Lemma fetchVersion_in data :
  5 <= zlen data -> exists v, fetchVersion data = Ret v.
Proof.
  intros H. unfold fetchVersion.
  destruct (fetch_in data 1 ltac:(lia)) as (b1 & _ & ->).
  destruct (fetch_in data 2 ltac:(lia)) as (b2 & _ & ->).
  destruct (fetch_in data 3 ltac:(lia)) as (b3 & _ & ->).
  destruct (fetch_in data 4 ltac:(lia)) as (b4 & _ & ->). eauto.
Qed.

(** On any buffer the header parser stays in bounds, and so do the offsets it
    reports. *)
Lemma parse_header_safe data h skipPn :
  buffer data ->
  safe (fun h' => h'.(isLong) = false \/ header_bounds data h')
    (quicParsePacketHeader data h skipPn).
Proof.
  intros [Hb Hf]. unfold quicParsePacketHeader. apply safe_if; intros; [done |]. bool_to_prop.
  eapply safe_bind; [by apply (safe_fetch is_byte); [done | lia |] |]. intros b0 Hb0.
  apply safe_if; intros _; [| by left].
  apply safe_if; intros; [done |]. bool_to_prop.
  destruct (fetchVersion_in data ltac:(lia)) as [v ->]. cbn [mbind result_bind].
  pose proof (wp_parseLongHeader data Hb Hf b0 v skipPn h 5 ltac:(lia)) as Hwp.
  unfold wp in Hwp. destruct (parseLongHeader b0 v skipPn h data 5) as [[h' o] | | |]; try done.
  by right.
Qed.

Lemma quicParsePacketHeader_build_witness :
  let hdr := quicBuildLongHeader QuicLongHandshake 1 [1; 2; 3] [4] [] 77 1 30 in
  quicParsePacketHeader (hdr ++ [9; 9]) header0 false
  = Ret (mkHeader true QuicLongHandshake 1 [1; 2; 3] [4] [] (77 mod 256 ^ 1) 1
           (zlen hdr) (zlen hdr - 1) (30 + 1) false).
Proof.
  apply (quicParsePacketHeader_build QuicLongHandshake 1 [1; 2; 3] [4] [] 77 1 30 [9; 9]);
    first [split; [closed_bytes | done] | closed_lia].
Defined.
(* ===== verification/QuicProtect.v ===== *)
(** * Packet protection is undone by packet unprotection

    Header protection is an exclusive or with a mask computed from bytes that it
    does not change, so applying it twice restores the header; with the packet
    number reconstructed in its window, the nonce and the additional data are
    those of the sender and the AEAD opens what was sealed. *)

From S2P Require Import Prelude Codec QuicVarint CryptoApi QuicPacket QuicPacketProofs QuicCrypto.

(** ** Exclusive or with a mask *)

Definition xor_mask (bs mask : list Z) : list Z := zip_with Z.lxor bs mask.

Lemma length_xor_mask bs mask :
  (length bs <= length mask)%nat -> length (xor_mask bs mask) = length bs.
Proof. intros. unfold xor_mask. rewrite length_zip_with. lia. Qed.

Lemma zlen_xor_mask bs mask : zlen bs <= zlen mask -> zlen (xor_mask bs mask) = zlen bs.
Proof. unfold zlen. intros. rewrite length_xor_mask; lia. Qed.

Lemma xor_mask_twice bs mask :
  (length bs <= length mask)%nat -> xor_mask (xor_mask bs mask) mask = bs.
Proof.
  unfold xor_mask. revert mask. induction bs as [| b bs IH]; intros mask Hl; [done |].
  destruct mask as [| m mask]; simpl in *; [lia |].
  rewrite Z.lxor_assoc, Z.lxor_nilpotent, Z.lxor_0_r, IH by lia. done.
Qed.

▶ _Exercise instructions_
Restate the entries above word for word.

▶ _Answer space_
Lemma fetchVersion_in data :
  5 <= zlen data -> exists v, fetchVersion data = Ret v.
Proof.
  intros H. unfold fetchVersion.
  destruct (fetch_in data 1 ltac:(lia)) as (b1 & _ & ->).
  destruct (fetch_in data 2 ltac:(lia)) as (b2 & _ & ->).
  destruct (fetch_in data 3 ltac:(lia)) as (b3 & _ & ->).
  destruct (fetch_in data 4 ltac:(lia)) as (b4 & _ & ->). eauto.
Qed.

(** On any buffer the header parser stays in bounds, and so do the offsets it
    reports. *)
Lemma parse_header_safe data h skipPn :
  buffer data ->
  safe (fun h' => h'.(isLong) = false \/ header_bounds data h')
    (quicParsePacketHeader data h skipPn).
Proof.
  intros [Hb Hf]. unfold quicParsePacketHeader. apply safe_if; intros; [done |]. bool_to_prop.
  eapply safe_bind; [by apply (safe_fetch is_byte); [done | lia |] |]. intros b0 Hb0.
  apply safe_if; intros _; [| by left].
  apply safe_if; intros; [done |]. bool_to_prop.
  destruct (fetchVersion_in data ltac:(lia)) as [v ->]. cbn [mbind result_bind].
  pose proof (wp_parseLongHeader data Hb Hf b0 v skipPn h 5 ltac:(lia)) as Hwp.
  unfold wp in Hwp. destruct (parseLongHeader b0 v skipPn h data 5) as [[h' o] | | |]; try done.
  by right.
Qed.

Lemma quicParsePacketHeader_build_witness :
  let hdr := quicBuildLongHeader QuicLongHandshake 1 [1; 2; 3] [4] [] 77 1 30 in
  quicParsePacketHeader (hdr ++ [9; 9]) header0 false
  = Ret (mkHeader true QuicLongHandshake 1 [1; 2; 3] [4] [] (77 mod 256 ^ 1) 1
           (zlen hdr) (zlen hdr - 1) (30 + 1) false).
Proof.
  apply (quicParsePacketHeader_build QuicLongHandshake 1 [1; 2; 3] [4] [] 77 1 30 [9; 9]);
    first [split; [closed_bytes | done] | closed_lia].
Defined.
(* ===== verification/QuicProtect.v ===== *)
(** * Packet protection is undone by packet unprotection

    Header protection is an exclusive or with a mask computed from bytes that it
    does not change, so applying it twice restores the header; with the packet
    number reconstructed in its window, the nonce and the additional data are
    those of the sender and the AEAD opens what was sealed. *)

From S2P Require Import Prelude Codec QuicVarint CryptoApi QuicPacket QuicPacketProofs QuicCrypto.

(** ** Exclusive or with a mask *)

Definition xor_mask (bs mask : list Z) : list Z := zip_with Z.lxor bs mask.

Lemma length_xor_mask bs mask :
  (length bs <= length mask)%nat -> length (xor_mask bs mask) = length bs.
Proof. intros. unfold xor_mask. rewrite length_zip_with. lia. Qed.

Lemma zlen_xor_mask bs mask : zlen bs <= zlen mask -> zlen (xor_mask bs mask) = zlen bs.
Proof. unfold zlen. intros. rewrite length_xor_mask; lia. Qed.

Lemma xor_mask_twice bs mask :
  (length bs <= length mask)%nat -> xor_mask (xor_mask bs mask) mask = bs.
Proof.
  unfold xor_mask. revert mask. induction bs as [| b bs IH]; intros mask Hl; [done |].
  destruct mask as [| m mask]; simpl in *; [lia |].
  rewrite Z.lxor_assoc, Z.lxor_nilpotent, Z.lxor_0_r, IH by lia. done.
Qed.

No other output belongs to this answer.